DATA FOR ANALYSIS Block Start

(** A 4000 by 2000 WebP photo with one stroke: one call with a JPEG
    payload, and the PNG of the answer handed on. *)
Lemma submit_success_witness :
  exists marked,
    snd (handleProcessImage Scenario.serving (run Demo.loaded (strokeEvents Demo.diagonal)))
    = [RemoteCall marked "image/jpeg"; OnComplete "data:image/png;base64,iVBORw0KGgo="].
Proof.
  eexists.
  eapply (submit_success Scenario.serving (run Demo.loaded (strokeEvents Demo.diagonal))
            _ _ _ (fun _ => Resolved Scenario.answer) Scenario.answer Scenario.picture).
  - vm_compute. reflexivity.
  - vm_compute. discriminate.
  - vm_compute. reflexivity.
  - reflexivity.
  - reflexivity.
  - reflexivity.
Defined.

Lemma composite_encoding_witness :
  exists marked mime,
    composite Scenario.serving (sizedCanvas (num := Q) 540 540) = Resolved (marked, mime)
    /\ mime = "image/jpeg"%string.
Proof.
  destruct (composite Scenario.serving (sizedCanvas (num := Q) 540 540))
    as [[marked mime]|t] eqn:Hc.
  - exists marked, mime. split; [reflexivity|].
    destruct (composite_encoding Scenario.serving (sizedCanvas 540 540) marked mime Hc)
      as (_ & Hj & _).
    apply Hj. discriminate.
  - vm_compute in Hc. discriminate.
Defined.

Lemma submit_auth_error_witness :
  exists marked,
    snd (handleProcessImage Scenario.unauthorized
           (run Demo.loaded (strokeEvents Demo.diagonal)))
    = [RemoteCall marked "image/png"; OnAuthError; ConsoleError].
Proof.
  eexists.
  edestruct (submit_auth_error Scenario.unauthorized
               (run Demo.loaded (strokeEvents Demo.diagonal))) as (Ha & _).
  - vm_compute. reflexivity.
  - vm_compute. discriminate.
  - vm_compute. reflexivity.
  - reflexivity.
  - edestruct (Ha "API key not valid. Please pass a valid API key."%string
                  "API key"%string ""%string
                  " not valid. Please pass a valid API key."%string) as (Hf & _).
    + reflexivity.
    + right. left. reflexivity.
    + reflexivity.
    + exact Hf.
Defined.

Lemma brush_applies_to_next_stroke_witness :
  option_map (fun cv => lineWidth (ctx cv))
    (drawingCanvas (run Demo.loaded [BrushChange 80; PointerDown Demo.rect (MouseEvt 110%Q 120%Q)]))
  = Some 80.
Proof.
  destruct (brush_applies_to_next_stroke 540 540 Demo.loaded 80 Demo.rect (MouseEvt 110%Q 120%Q))
    as (_ & _ & _ & Hv & _).
  - apply session_load, demo_Load.
  - apply Hv. lia.
Defined.

Lemma idle_moves_change_nothing_witness :
  run Demo.loaded [PointerMove Demo.rect (MouseEvt 110%Q 120%Q);
                   PointerMove Demo.rect (MouseEvt 210%Q 220%Q)]
  = Demo.loaded.
Proof.
  apply (idle_moves_change_nothing 540 540 Demo.loaded
           [(Demo.rect, MouseEvt 110%Q 120%Q); (Demo.rect, MouseEvt 210%Q 220%Q)]).
  - apply session_load, demo_Load.
  - reflexivity.
Defined.

(** Five strokes, two undos (index 3 of 6 entries), then a snapshot: the
    history has 3 + 2 = 5 entries and ends with the capture of the canvas. *)
Lemma snapshot_appends_capture_witness :
  Z.of_nat (List.length
    (history (saveToHistory (run Demo.loaded (Demo.five_strokes ++ [Undo; Undo]))
                            (run Demo.loaded (Demo.five_strokes ++ [Undo; Undo]))))) = 5.
Proof.
  edestruct (snapshot_appends_capture
               (run Demo.loaded (Demo.five_strokes ++ [Undo; Undo]))
               (run Demo.loaded (Demo.five_strokes ++ [Undo; Undo])))
    as (_ & Hlen & _).
  - vm_compute. reflexivity.
  - vm_compute. discriminate.
  - vm_compute. discriminate.
  - vm_compute. split; [discriminate | reflexivity].
  - exact Hlen.
Defined.

(** Five strokes, two undos, one more stroke: the index was 3, the history
    now has 3 + 2 = 5 entries, not 6, and the index is 4. *)
Lemma stroke_appends_one_capture_witness :
  historyIndex (run (run Demo.loaded (Demo.five_strokes ++ [Undo; Undo]))
                    (strokeEvents Demo.diagonal)) = 4
  /\ List.length (history (run (run Demo.loaded (Demo.five_strokes ++ [Undo; Undo]))
                               (strokeEvents Demo.diagonal))) = 5%nat.
Proof.
  edestruct (fun cv => stroke_appends_one_capture
                         (run Demo.loaded (Demo.five_strokes ++ [Undo; Undo]))
                         cv Demo.diagonal) as (d & Hh & Hi & _).
  - vm_compute. reflexivity.
  - reflexivity.
  - vm_compute. discriminate.
  - vm_compute. discriminate.
  - rewrite Hi, Hh, length_app. split; vm_compute; reflexivity.
Defined.

(** One stroke, then a refused submission and an undo: the index stays
    within the history. *)
Lemma history_invariant_kept_witness :
  0 <= historyIndex (run (run Demo.loaded (strokeEvents Demo.diagonal))
                         [Submit Demo.refusing; Undo])
    < Z.of_nat (List.length
        (history (run (run Demo.loaded (strokeEvents Demo.diagonal))
                      [Submit Demo.refusing; Undo]))).
Proof.
  destruct (history_invariant_kept (run Demo.loaded (strokeEvents Demo.diagonal))
              [Submit Demo.refusing; Undo]) as [Hr _].
  - vm_compute. split; [discriminate | reflexivity].
  - exact Hr.
Defined.

(** A stroke, two clears, an undo, a refused submission and another undo. *)
Lemma baseline_kept_witness :
  at_index (history (run Demo.loaded
                       (strokeEvents Demo.diagonal
                        ++ [Clear; Clear; Undo; Submit Demo.refusing; Undo]))) 0
  = Some (baseline 540 540).
Proof.
  apply (baseline_kept 540 540 Demo.loaded
           (strokeEvents Demo.diagonal ++ [Clear; Clear; Undo; Submit Demo.refusing; Undo])).
  - exact demo_Load.
  - vm_compute. reflexivity.
Defined.

(** The key is taken as present, a file is uploaded and edited. *)
Lemma app_never_falls_back_witness :
  App.render string
    (App.app_step string
       (App.app_step string
          (App.app_step string (App.initial string) (App.KeyChecked string App.NoStudio))
          (App.ImageUpload string "photo.png"%string))
       (App.ProcessingComplete string "blob:original"%string "data:image/png;base64,AAAA"%string))
  <> App.StartOverFallback string.
Proof.
  apply (app_never_falls_back string).
  apply App.reach_step; [|reflexivity].
  apply App.reach_step; [|reflexivity].
  apply App.reach_step; [|reflexivity].
  apply App.reach_initial.
Defined.

Lemma app_auth_error_round_trip_witness :
  App.render string
    (App.app_step string
       (App.app_step string
          (App.handleImageUpload string "photo.png"%string
             (App.checkKey string (App.Selected true) (App.initial string)))
          (App.AuthError string true))
       (App.SelectKey string App.DialogClosed))
  = App.EditorView string "photo.png"%string.
Proof.
  apply (app_auth_error_round_trip string
           (App.handleImageUpload string "photo.png"%string
              (App.checkKey string (App.Selected true) (App.initial string)))
           "photo.png"%string).
  reflexivity.
Defined.

Lemma app_upload_edit_download_witness :
  App.render string
    (App.app_step string
       (App.app_step string (App.checkKey string App.NoStudio (App.initial string))
          (App.ImageUpload string "photo.png"%string))
       (App.ProcessingComplete string "blob:original"%string "data:image/png;base64,AAAA"%string))
  = App.DownloadView string "photo.png"%string "data:image/png;base64,AAAA"%string.
Proof.
  apply (app_upload_edit_download string
           (App.checkKey string App.NoStudio (App.initial string))
           "photo.png"%string "blob:original"%string "data:image/png;base64,AAAA"%string).
  reflexivity.
Defined.

Lemma app_key_check_witness :
  App.render string (App.checkKey string App.NoStudio (App.initial string))
  = App.UploadView string
  /\ App.render string (App.checkKey string App.CheckThrows (App.initial string))
     = App.SpinnerView string.
Proof.
  destruct (app_key_check string (App.initial string)) as (Hn & _ & _ & Ht & _).
  - reflexivity.
  - split; [exact Hn | exact Ht].
Defined.
(** What the client sees of a request for one webhook. *)
Definition item_response (method : Method) (session : Session)
    (current_user : User) (id : UUID) (w : World) : option Response :=
  fst <$> request method "/webhooks/{id}" session current_user {["id" := id]} w.

(** A request as the application makes it, and the world after a
    history of requests. *)
Record Call : Type := mkCall {
  call_method : Method;
  call_path : string;
  call_session : Session;
  call_user : User;
  call_params : gmap string UUID
}.

Definition perform (c : Call) (w : World) : World :=
  match request (call_method c) (call_path c) (call_session c)
                (call_user c) (call_params c) w with
  | Some (_, w') => w'
  | None => w
  end.

Definition after (history : list Call) (w : World) : World :=
  fold_left (fun w c => perform c w) history w.

End Router.

(** ** A small application, to run the router on *)

Module Demo.

Record DemoUser : Type := mkUser { id : UUID; email : string }.
Record DemoMessage : Type := mkMessage { message : string }.

Definition demo_app : HostApp :=
  {| Session := unit;
     Store := gmap string string;
     User := DemoUser;
     UserId := UUID;
     User_id := id;
     UserId_Str := UUID_Str;
     Message := DemoMessage;
     Message_dump := fun m => JDict [("message", JStr (message m))] |}.

Definition alice : DemoUser :=
  {| id := mkUUID 0x123e4567e89b42d3a456426614174000;
     email := "alice@example.com" |}.

Definition some_id : UUID := mkUUID 0x0f0e0d0c0b0a49088706050403020100.

Definition world0 : World (host := demo_app) :=
  {| db := {["alice@example.com" := "row"]};
     entropy := fun i => default x00 (Byte.of_nat ((17 * i + 3) mod 256)) |}.
(** * JoystickGripperInterface: joystick input to gripper angle commands

    A shallow embedding of [rqt_rover_gui/src/JoystickGripperInterface.cpp].
    The object's members become a record, the member functions become
    computations in a small state-and-exception monad over the object and the
    record of what was sent to ROS, and the [float] arithmetic is IEEE 754
    binary32 as specified by the standard library's [SpecFloat].

    The copy constructor and the destructor take no part in the properties
    below and are left out. *)

From Stdlib Require Import ZArith Bool List String Lia.
From Stdlib Require Import SpecFloat.
Import ListNotations.

Local Open Scope string_scope.
Local Open Scope Z_scope.

(** ** Floating point *)

Definition is_nan (x : spec_float) : bool :=
  match x with S754_nan => true | _ => false end.

Definition is_finite (x : spec_float) : bool :=
  match x with S754_zero _ | S754_finite _ _ _ => true | _ => false end.

(** [lo <= a && a <= hi] as the machine evaluates it. *)
Definition within (lo hi a : spec_float) : bool := SFleb lo a && SFleb a hi.

(** C++ [double]: binary64.  Only literals and one comparison live here. *)
Module F64.
Definition prec : Z := 53.
Definition emax : Z := 1024.

(** An integer as a [double]. *)
Definition of_Z (n : Z) : spec_float := binary_normalize prec emax n 0 false.

(** The decimal literal [n / 10^k], correctly rounded, as compilers read it. *)
Definition literal (n : Z) (k : nat) : spec_float :=
  SFdiv prec emax (of_Z n) (of_Z (10 ^ Z.of_nat k)).

(** Promotion of a [float] to [double]: exact, only the mantissa is
    realigned to 53 bits. *)
Definition of_float (x : spec_float) : spec_float :=
  match x with
  | S754_finite s m e => binary_normalize prec emax (cond_Zopp s (Zpos m)) e s
  | _ => x
  end.
End F64.

(** C++ [float]: binary32, round to nearest even. *)
Module F32.
Definition prec : Z := 24.
Definition emax : Z := 128.

Definition add : spec_float -> spec_float -> spec_float := SFadd prec emax.
Definition mul : spec_float -> spec_float -> spec_float := SFmul prec emax.

(** Conversion of a [double] to [float] (assignment of a [double] value to
    a [float] member). *)
Definition of_double (x : spec_float) : spec_float :=
  match x with
  | S754_finite s m e => binary_normalize prec emax (cond_Zopp s (Zpos m)) e s
  | _ => x
  end.

(** Conversion of an [int] to [float]. *)
Definition of_Z (n : Z) : spec_float := binary_normalize prec emax n 0 false.

(** A decimal literal with the [f] suffix. *)
Definition literal (n : Z) (k : nat) : spec_float :=
  SFdiv prec emax (of_Z n) (of_Z (10 ^ Z.of_nat k)).
End F32.

Definition float : Type := spec_float.

(** [fabs(x) < 0.001]: the literal is a [double], so [x] is promoted and the
    comparison is made in binary64. *)
Definition fabs_lt_0_001 (x : float) : bool :=
  SFltb (F64.of_float (SFabs x)) (F64.literal 1 3).

(** ** Collaborators: Qt timers and ROS publishers *)

(** What the class uses of [QTimer]: whether it is running, and its period
    in milliseconds. *)
Record QTimer : Type := { isActive : bool; interval : Z }.

(** [new QTimer(this)] *)
Definition QTimer_new : QTimer := {| isActive := false; interval := 0 |}.

(** [QTimer::start(int msec)]: sets the interval and starts or restarts. *)
Definition QTimer_start (msec : Z) (t : QTimer) : QTimer :=
  {| isActive := true; interval := msec |}.

(** [QTimer::stop()] *)
Definition QTimer_stop (t : QTimer) : QTimer :=
  {| isActive := false; interval := interval t |}.

Record NodeHandle : Type := { ns : string }.

(** A [ros::Publisher] handle: the topic it is bound to, or [None] for the
    invalid handle (default constructed, or after [shutdown()]). *)
Definition Publisher : Type := option string.

(** What the object sends to the ROS graph, oldest first. *)
Inductive ros_event : Type :=
| Advertise (topic : string) (queue_size : Z)
| Shutdown (topic : string)
| Publish (topic : string) (data : float).

(** ** The object *)

(** Modelled from the spec: [JoystickGripperInterface.h], which declares the
    members, is not part of the sources.  The angles, limits, rates, joystick
    vectors and the dead zone are [float], the reapply period is an integer
    number of milliseconds, [ready] is a [bool]; the timers are held through
    pointers ([new QTimer], [->stop()]), [None] standing for a pointer that
    addresses no timer. *)
Record JoystickGripperInterface : Type := {
  ready : bool;
  nh : NodeHandle;
  roverName : string;
  gripperWristAnglePublisher : Publisher;
  gripperFingerAnglePublisher : Publisher;
  joystickGripperWristControlTimer : option QTimer;
  joystickGripperFingerControlTimer : option QTimer;
  wristAngle : float;
  wristAngleChangeRate : float;
  wristAngleMax : float;
  wristAngleMin : float;
  wristJoystickVector : float;
  fingerAngle : float;
  fingerAngleChangeRate : float;
  fingerAngleMax : float;
  fingerAngleMin : float;
  fingerJoystickVector : float;
  commandReapplyRate : Z;
  stickCenterTolerance : float
}.

(** Assignment to one member. *)
Definition set_ready (v : bool) (this : JoystickGripperInterface)
  : JoystickGripperInterface :=
  {| ready := v; nh := nh this; roverName := roverName this;
     gripperWristAnglePublisher := gripperWristAnglePublisher this;
     gripperFingerAnglePublisher := gripperFingerAnglePublisher this;
     joystickGripperWristControlTimer := joystickGripperWristControlTimer this;
     joystickGripperFingerControlTimer := joystickGripperFingerControlTimer this;
     wristAngle := wristAngle this;
     wristAngleChangeRate := wristAngleChangeRate this;
     wristAngleMax := wristAngleMax this; wristAngleMin := wristAngleMin this;
     wristJoystickVector := wristJoystickVector this;
     fingerAngle := fingerAngle this;
     fingerAngleChangeRate := fingerAngleChangeRate this;
     fingerAngleMax := fingerAngleMax this;
     fingerAngleMin := fingerAngleMin this;
     fingerJoystickVector := fingerJoystickVector this;
     commandReapplyRate := commandReapplyRate this;
     stickCenterTolerance := stickCenterTolerance this |}.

DATA FOR ANALYSIS Block End

## YOUR TASK
Look through the entries above and quote exactly the lines from the line with "(** C++ [float]: binary32, round" to the line with "(data : float).", counting both of those lines.

## RESPONSE TO THIS TASK
(** C++ [float]: binary32, round to nearest even. *)
Module F32.
Definition prec : Z := 24.
Definition emax : Z := 128.

Definition add : spec_float -> spec_float -> spec_float := SFadd prec emax.
Definition mul : spec_float -> spec_float -> spec_float := SFmul prec emax.

(** Conversion of a [double] to [float] (assignment of a [double] value to
    a [float] member). *)
Definition of_double (x : spec_float) : spec_float :=
  match x with
  | S754_finite s m e => binary_normalize prec emax (cond_Zopp s (Zpos m)) e s
  | _ => x
  end.

(** Conversion of an [int] to [float]. *)
Definition of_Z (n : Z) : spec_float := binary_normalize prec emax n 0 false.

(** A decimal literal with the [f] suffix. *)
Definition literal (n : Z) (k : nat) : spec_float :=
  SFdiv prec emax (of_Z n) (of_Z (10 ^ Z.of_nat k)).
End F32.

Definition float : Type := spec_float.

(** [fabs(x) < 0.001]: the literal is a [double], so [x] is promoted and the
    comparison is made in binary64. *)
Definition fabs_lt_0_001 (x : float) : bool :=
  SFltb (F64.of_float (SFabs x)) (F64.literal 1 3).

(** ** Collaborators: Qt timers and ROS publishers *)

(** What the class uses of [QTimer]: whether it is running, and its period
    in milliseconds. *)
Record QTimer : Type := { isActive : bool; interval : Z }.

(** [new QTimer(this)] *)
Definition QTimer_new : QTimer := {| isActive := false; interval := 0 |}.

(** [QTimer::start(int msec)]: sets the interval and starts or restarts. *)
Definition QTimer_start (msec : Z) (t : QTimer) : QTimer :=
  {| isActive := true; interval := msec |}.

(** [QTimer::stop()] *)
Definition QTimer_stop (t : QTimer) : QTimer :=
  {| isActive := false; interval := interval t |}.

Record NodeHandle : Type := { ns : string }.

(** A [ros::Publisher] handle: the topic it is bound to, or [None] for the
    invalid handle (default constructed, or after [shutdown()]). *)
Definition Publisher : Type := option string.

(** What the object sends to the ROS graph, oldest first. *)
Inductive ros_event : Type :=
| Advertise (topic : string) (queue_size : Z)
| Shutdown (topic : string)
| Publish (topic : string) (data : float).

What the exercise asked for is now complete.